Em 2019, foram registrados 9 milhões de casos de sarampo em todo o mundo, o que resultou em 207.500 mortes, segundo dados do CDC (Centers for Disease Control) dos Estados Unidos. No Brasil, segundo o Ministério da Saúde, foram confirmados 8.448 casos em 2020 e 676 casos em 2021.
A única forma de prevenir a doença é com a vacina tríplice viral, que também imuniza contra caxumba e rubéola e faz parte do PNI (Programa Nacional de Imunizações). Mas, segundo o Ministério da Saúde, apenas 47% das crianças que fazem parte do público-alvo receberam a imunização em 2022, e a meta de cobertura é de 95%. Em 2021, apenas 50% do público-alvo recebeu a segunda dose da vacina, que deve ser administrada por volta dos 15 meses de idade.

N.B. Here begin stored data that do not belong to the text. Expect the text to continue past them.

(** * meu-ip: client IP resolution from proxy headers

    A shallow embedding of [src/getClientIp.ts]: the two regular
    expressions of [regexes], [isIp], [getClientIpFromXForwardedFor] and
    [getClientIp], together with the parts of the ECMAScript run time
    they rely on (strings, [trim], [split], [includes], the backtracking
    regular expression matcher and [Headers.get]); and of the [fetch]
    handler of the server in [src/unnamed/part_000], with
    [JSON.stringify] as [Response.json] uses it. *)

From Stdlib Require Import String Ascii.
From Stdlib Require Decimal DecimalNat.
From Stdlib Require Import List NArith ZArith Bool Arith Lia.
Import ListNotations.
Local Open Scope string_scope.
Local Open Scope nat_scope.
Local Open Scope list_scope.

(** ** Strings

    An ECMAScript string is a finite sequence of 16-bit code units.  A
    code unit is modelled by its numeric value. *)

Definition code_unit := N.
Definition jsstring := list code_unit.

(** Rocq string literals denote strings of code units below 256. *)
Definition str (s : string) : jsstring :=
  List.map N_of_ascii (list_ascii_of_string s).

Definition chr (s : string) : code_unit :=
  match str s with c :: _ => c | [] => 0%N end.
Definition _data_for_CAA (_type : string)
    (lexicon_records : list record_dict) : exn + data :=
  let! values := for_append caa_of_content lexicon_records in
  let! record := first_record lexicon_records in
  inr (DataValues (lr_ttl record) _type values).

Definition _data_for_CNAME (_type : string)
    (lexicon_records : list record_dict) : exn + data :=
  let! record := first_record lexicon_records in
  inr (DataValue (lr_ttl record) _type (lr_content record)).

Definition mx_of_content (record : record_dict) : exn + data_value :=
  let! tokens := shlex_split (lr_content record) in
  match tokens with
  | [priority; exchange] => inr (MxDict priority exchange)
  | _ => raise ValueError
  end.

Definition _data_for_MX (_type : string)
    (lexicon_records : list record_dict) : exn + data :=
  let! values := for_append mx_of_content lexicon_records in
  let! record := first_record lexicon_records in
  inr (DataValues (lr_ttl record) _type values).

Definition srv_of_content (record : record_dict) : exn + data_value :=
  let! tokens := shlex_split (lr_content record) in
  match tokens with
  | [priority; weight; port; target] =>
      inr (SrvDict priority weight port target)
  | _ => raise ValueError
  end.

Definition _data_for_SRV (_type : string)
    (lexicon_records : list record_dict) : exn + data :=
  let! values := for_append srv_of_content lexicon_records in
  let! record := first_record lexicon_records in
  inr (DataValues (lr_ttl record) _type values).

Definition _data_for_A := _data_for_multiple.
Definition _data_for_AAAA := _data_for_multiple.
Definition _data_for_ALIAS := _data_for_CNAME.
Definition _data_for_NS := _data_for_multiple.
Definition _data_for_TXT := _data_for_multiple.

(** [IMPLEMENTED] *)
Definition IMPLEMENTED : list string :=
  ["A"; "AAAA"; "ALIAS"; "CAA"; "CNAME"; "MX"; "NS"; "SRV"; "TXT"].

(** [getattr(self, '_data_for_{}'.format(record_type))]: [AttributeError]
    when there is no such method.  The methods are those of the nine
    implemented types and [_data_for_multiple] itself, which the lookup
    finds under the type string [multiple]. *)
Definition _data_func (record_type : string)
  : exn + (string -> list record_dict -> exn + data) :=
  if decide (record_type = "A") then inr _data_for_A
  else if decide (record_type = "AAAA") then inr _data_for_AAAA
  else if decide (record_type = "ALIAS") then inr _data_for_ALIAS
  else if decide (record_type = "CAA") then inr _data_for_CAA
  else if decide (record_type = "CNAME") then inr _data_for_CNAME
  else if decide (record_type = "MX") then inr _data_for_MX
  else if decide (record_type = "NS") then inr _data_for_NS
  else if decide (record_type = "SRV") then inr _data_for_SRV
  else if decide (record_type = "TXT") then inr _data_for_TXT
  else if decide (record_type = "multiple") then inr _data_for_multiple
  else raise AttributeError.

Embora as taxas de imunização não sejam suficientes para impedir a circulação do vírus no país, pelo menos conseguem reduzir a taxa de transmissão, como mostrou o estudo da Famerp. Estima-se que em uma população totalmente desprotegida, um indivíduo infectado pode contaminar entre 12 e 18 pessoas. Na população de 0 a 15 anos estudada em São José do Rio Preto, o número de casos secundários variou entre três e quatro – o que ainda é considerado preocupante.
“A mensagem do artigo é que o problema não foi resolvido com as campanhas de vacinação realizadas até agora. É necessário mais esforço. A pesquisa, por meio da universidade e da FAPESP, está fornecendo informações relevantes ao gestor de saúde e cabe a ele agir”, diz Nogueira.